Defense attorneys said the jury’s decision to deliver not guilty verdicts on 25 of the 26 charges against Jason Patterson and Ronald Tomich, along with the panel’s inability to decide a final count against Patterson, hinged partly on the fact that the government said there were no recordings of co-conspirators or witnesses.

The U.S. attorney’s office on Thursday dismissed the final count.

At a time when the ability to document every moment of every day is available to the average citizen, the failure of the most powerful domestic law enforcement agency in the nation to record statements seems unfathomable to jurors, according to Harland W. Braun, who defended Tomich in the case.

“The idea that they have a protocol not to record really offends the jury,” he said. “It makes every FBI agent a liar. The idea that they don’t record is bizzaro.”

The policy not to record suspect interviews was recently revisited, however. Last May, the Department of Justice issued a memo to FBI field offices stating that all suspect interviews should be recorded barring some extenuating circumstance. Before the memo, agents would take notes, which would become the official record.

Prosecutors and defense attorneys have applauded the change, agreeing that recordings offer certainty instead of agent recollections, which can be faulty. The FBI resisted the change for several years, contending that interviewing tactics could be exposed and that suspects would be less likely to talk if recorded.
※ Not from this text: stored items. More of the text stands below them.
(** The records built from [fs], the first one with clock reading number
    [n] and chat call number [c]. *)
Fixpoint records_from (rt : Runtime) (w : World) (n c : nat) (fs : list Fields)
  : list EmailContent :=
  match fs with
  | [] => []
  | f :: fs' =>
      record_of rt w f (mkState n 0 c 0 [] 0) :: records_from rt w (S n) (S c) fs'
  end.

(** The user message of the chat request for [c], its body text left out:
    what comes before the body text, and what comes after. *)
Definition prompt_head (c : EmailContent) : string :=
  "Please provide a brief summary of this email:" ++ nl ++
  "Subject: " ++ subject c ++ nl ++
  "From: " ++ from_address c ++ nl ++
  "Date: " ++ date c ++ nl ++
  "Content: ".

Definition user_prompt (req : ChatRequest) : string :=
  match messages req with
  | [_; m] => content m
  | _ => EmptyString
  end.

(** The sample world with a store that cannot be reached. *)
Definition unreachable_store_world : World :=
  {| now_utc := now_utc sample_world;
     imap_login := imap_login sample_world;
     imap_fetch := imap_fetch sample_world;
     imap_logout := imap_logout sample_world;
     groq_create := groq_create sample_world;
     supabase_insert := fun _ _ => Some (Exception "connection refused");
     supabase_select := fun _ => Raise (Exception "connection refused") |}.


(** ** Facts about the monad *)

Section MonadFacts.

Context {A B : Type}.

Lemma exec_ret (a : A) s : exec (ret a) s = (Return a, s).
Proof. reflexivity. Qed.

Lemma exec_raise e s : exec (@raise A e) s = (Raise e, s).
Proof. reflexivity. Qed.

Lemma exec_lift (o : Outcome A) s : exec (lift o) s = (o, s).
Proof. reflexivity. Qed.

Lemma exec_gets (f : State -> A) s : exec (gets f) s = (Return (f s), s).
Proof. reflexivity. Qed.

Lemma exec_bind (m : M A) (k : A -> M B) s :
  exec (bind m k) s =
  match exec m s with
  | (Return a, s1) => exec (k a) s1
  | (Raise e, s1) => (Raise e, s1)
  end.
Proof.
  unfold exec, bind.
  destruct (m s) as [[[a | e] s1] t1]; simpl; trivial.
  destruct (k a s1) as [[r s2] t2]; reflexivity.
Qed.

Lemma trace_bind (m : M A) (k : A -> M B) s :
  trace (bind m k) s =
  match exec m s with
  | (Return a, s1) => (trace m s ++ trace (k a) s1)%list
  | (Raise e, _) => trace m s
  end.
Proof.
  unfold exec, trace, bind.
  destruct (m s) as [[[a | e] s1] t1]; simpl; trivial.
  destruct (k a s1) as [[r s2] t2]; reflexivity.
Qed.

Lemma exec_try_except (m : M A) (h : Exc -> M A) s :
  exec (try_except m h) s =
  match exec m s with
  | (Return a, s1) => (Return a, s1)
  | (Raise e, s1) => exec (h e) s1
  end.
Proof.
  unfold exec, try_except.
  destruct (m s) as [[[a | e] s1] t1]; simpl; trivial.
  destruct (h e s1) as [[r s2] t2]; reflexivity.
Qed.

Lemma trace_try_except (m : M A) (h : Exc -> M A) s :
  trace (try_except m h) s =
  match exec m s with
  | (Return _, _) => trace m s
  | (Raise e, s1) => (trace m s ++ trace (h e) s1)%list
  end.
Proof.
  unfold exec, trace, try_except.
  destruct (m s) as [[[a | e] s1] t1]; simpl; trivial.
  destruct (h e s1) as [[r s2] t2]; reflexivity.
Qed.

Lemma exec_with_exit (body : M A) (exit : M unit) s :
  exec (with_exit body exit) s =
  match exec exit (snd (exec body s)) with
  | (Return _, s2) => (fst (exec body s), s2)
  | (Raise e, s2) => (Raise e, s2)
  end.
Proof.
  unfold exec, with_exit.
  destruct (body s) as [[r s1] t1]; simpl.
  destruct (exit s1) as [[[u | e] s2] t2]; reflexivity.
Qed.

Lemma trace_with_exit (body : M A) (exit : M unit) s :
  trace (with_exit body exit) s =
  (trace body s ++ trace exit (snd (exec body s)))%list.
Proof.
  unfold exec, trace, with_exit.
  destruct (body s) as [[r s1] t1]; simpl.
  destruct (exit s1) as [[[u | e] s2] t2]; reflexivity.
Qed.

End MonadFacts.

Lemma exec_emit e s : exec (emit e) s = (Return tt, s).
Proof. reflexivity. Qed.

Lemma exec_modify f s : exec (modify f) s = (Return tt, f s).
Proof. reflexivity. Qed.

(** A loop whose body never raises runs to its end, and folds the body's
    effect on the state. *)
Lemma exec_for_each {A} (body : A -> M unit) (step : State -> A -> State) :
  (forall x s, exec (body x) s = (Return tt, step s x)) ->
  forall l s, exec (for_each l body) s = (Return tt, fold_left step l s).
Proof.
  intros Hbody l; induction l as [| x l IH]; intros s; simpl.
  - reflexivity.
  - rewrite exec_bind, Hbody. apply IH.
Qed.

(** Every event of a loop is an event of one of the runs of its body. *)
Lemma trace_for_each {A} (P : Event -> Prop) (body : A -> M unit) :
  (forall x s, Forall P (trace (body x) s)) ->
  forall l s, Forall P (trace (for_each l body) s).
Proof.
  intros Hbody l; induction l as [| x l IH]; intros s; simpl.
  - constructor.
  - rewrite trace_bind.
    destruct (exec (body x) s) as [[[] | e] s1] eqn:E.
    + apply Forall_app; split; [apply Hbody | apply IH].
    + apply Hbody.
Qed.

(** ** The program computes its denotation *)

Ltac exec_step :=
  first [ rewrite exec_bind | rewrite exec_try_except | rewrite exec_with_exit
        | rewrite exec_lift | rewrite exec_ret | rewrite exec_raise
        | rewrite exec_emit | rewrite exec_modify | rewrite exec_gets ];
  cbv beta iota.

Ltac exec_run :=
  unfold logger_debug, logger_info, logger_warning, logger_error;
  repeat exec_step.

Section PipelineFacts.

Variable rt : Runtime.
Variable w : World.

Lemma exec_datetime_now_utc s :
  exec (datetime_now_utc w) s =
  (Return {| naive := now_utc w (clock_reads s); tzinfo := utc |}, tick_clock s).
Proof. reflexivity. Qed.

Lemma exec_chat_completions_create req s :
  exec (chat_completions_create w req) s =
  (groq_create w (chat_calls s) req, tick_chat s).
Proof. reflexivity. Qed.

Lemma exec_mailbox_fetch sender d s :
  exec (mailbox_fetch w sender d) s =
  (Return (imap_fetch w (fetch_calls s) sender d), tick_fetch s).
Proof. reflexivity. Qed.

Lemma exec_summarize_single_email c s :
  exec (summarize_single_email rt w c) s =
  (Return (summary_of (groq_create w (chat_calls s) (summary_request c))),
   tick_chat s).
Proof.
  unfold summarize_single_email. exec_run.
  rewrite exec_chat_completions_create.
  destruct (groq_create w (chat_calls s) (summary_request c)) as [[| c0 l] | e];
    exec_run; reflexivity.
Qed.

Lemma exec_process_message date_since msg s :
  exec (process_message rt w date_since msg) s =
  (Return tt, message_step rt w date_since s msg).
Proof.
  unfold process_message, message_step, read_message.
  exec_run.
  destruct (Msg.date msg) as [d | e]; cbn [and_then]; exec_run; [| reflexivity].
  destruct (datetime_ge (replace_tzinfo d utc) date_since) as [[|] | e];
    cbn [and_then]; exec_run; try reflexivity.
  destruct (Msg.subject msg) as [sb | e]; cbn [and_then]; exec_run; [| reflexivity].
  destruct (Msg.from_ msg) as [fr | e]; cbn [and_then]; exec_run; [| reflexivity].
  destruct (Msg.to msg) as [tos | e]; cbn [and_then]; exec_run; [| reflexivity].
  destruct (Msg.text msg) as [tx | e]; cbn [and_then]; exec_run; [| reflexivity].
  destruct (truthy tx); cbn [and_then]; exec_run.
  - rewrite exec_datetime_now_utc; cbv beta iota zeta. exec_run.
    rewrite exec_summarize_single_email; cbv beta iota. exec_run. reflexivity.
  - destruct (Msg.html msg) as [h | e]; cbn [and_then]; exec_run;
      [| reflexivity].
    rewrite exec_datetime_now_utc; cbv beta iota zeta. exec_run.
    rewrite exec_summarize_single_email; cbv beta iota. exec_run. reflexivity.
Qed.

Lemma exec_messages date_since msgs s :
  exec (for_each msgs (process_message rt w date_since)) s =
  (Return tt, fold_left (message_step rt w date_since) msgs s).
Proof. apply exec_for_each. intros; apply exec_process_message. Qed.

Lemma exec_senders date_since senders : forall s,
  exec (for_each senders (process_sender rt w date_since)) s =
  senders_run rt w date_since senders s.
Proof.
  induction senders as [| sender rest IH]; intros s; simpl.
  - reflexivity.
  - rewrite exec_bind. unfold process_sender at 1, for_gen.
    exec_run. rewrite exec_mailbox_fetch. cbv beta iota.
    exec_run. rewrite exec_messages. cbv beta iota.
    destruct (snd (imap_fetch w (fetch_calls s) sender
                              (datetime_date date_since))) as [e |];
      exec_run; [reflexivity | apply IH].
Qed.

Lemma exec_mailbox_login address pw s :
  exec (mailbox_login w address pw) s =
  (match imap_login w address pw with
   | None => Return tt
   | Some e => Raise e
   end, s).
Proof. reflexivity. Qed.

Lemma exec_mailbox_logout s :
  exec (mailbox_logout w) s =
  (match imap_logout w with
   | None => Return tt
   | Some e => Raise e
   end, s).
Proof. reflexivity. Qed.

Lemma exec_extract_emails_from_inbox address pw senders s :
  exec (extract_emails_from_inbox rt w address pw senders) s =
  extract_run rt w address pw senders s.
Proof.
  unfold extract_emails_from_inbox, extract_run.
  exec_run. rewrite exec_datetime_now_utc. cbv beta iota zeta.
  exec_run. rewrite exec_mailbox_login.
  change (clock_reads (set_email_data [] s)) with (clock_reads s).
  fold (cutoff w s).
  destruct (imap_login w address pw) as [e |]; cbv beta iota.
  - exec_run. reflexivity.
  - exec_run. rewrite exec_senders.
    destruct (senders_run rt w (cutoff w s) senders
                          (tick_clock (set_email_data [] s))) as [[[] | e] s1];
      cbn [fst snd]; rewrite exec_mailbox_logout;
      destruct (imap_logout w) as [e' |]; exec_run; reflexivity.
Qed.

(** *** The events of a run *)

Lemma Forall_trace_bind {A B} (P : Event -> Prop) (m : M A) (k : A -> M B) s :
  Forall P (trace m s) ->
  (forall a s1, exec m s = (Return a, s1) -> Forall P (trace (k a) s1)) ->
  Forall P (trace (bind m k) s).
Proof.
  intros Hm Hk. rewrite trace_bind.
  destruct (exec m s) as [[a | e] s1] eqn:E; trivial.
  apply Forall_app; split; [assumption | apply Hk; reflexivity].
Qed.

Lemma Forall_trace_try_except {A} (P : Event -> Prop) (m : M A) h s :
  Forall P (trace m s) ->
  (forall e s1, exec m s = (Raise e, s1) -> Forall P (trace (h e) s1)) ->
  Forall P (trace (try_except m h) s).
Proof.
  intros Hm Hh. rewrite trace_try_except.
  destruct (exec m s) as [[a | e] s1] eqn:E; trivial.
  apply Forall_app; split; [assumption | apply Hh; reflexivity].
Qed.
Those excuses were wearing thin, however, especially with local law enforcement increasingly adopting recording methods both in the interrogation setting and with the rise of body cameras in the field.

“The non-recording policy is a flawed regime that’s on its way out,” said Matthew D. Umhofer, a partner at Speritus, Landes & Umhofoer, LLP and a former federal prosecutor. “Jurors reasonably expect that the federal government should at least use the technology available to everyone on their phones if they’re going to put someone in prison.”

The lack of recordings in the Patterson and Tomich case was especially damning because the prosecution decided not to call any of the realtors’ co-conspirators  to the stand. That put the onus on the FBI agent’s recollections, and in a dramatic courtroom moment, the defense was able to undermine her credibility by playing a recording of a witness made by the FBI that the agent denied existed.

Susan C. Yu, a partner at Mesereau & Yu LLP, said that the old policy of non-recording created these types of situations.

“What’s really disingenuous is, when it’s convenient for them, they could just say that they had a policy not to record, or that the tape recorder broke,” she said.

This is the second time Yu and her partner Thomas A. Mesereau Jr. have bested U.S. prosecutors in a real estate fraud trial. In 2009, their client, Joseph Babajian, a Beverly Hills real estate magnate, beat 13 fraud counts and got a hung jury on eight more. Mesereau said that, as with Babajian, the government overreacted in its case against Patterson and Tomich.

“I think the U.S. attorney’s office, the FBI and the IRS are to be commended in prosecuting a fraud ring,” he said. “But they spread the net too far.”

Thom Morzek, a spokesman for the U.S. attorney’s office, did not respond to a request for comment.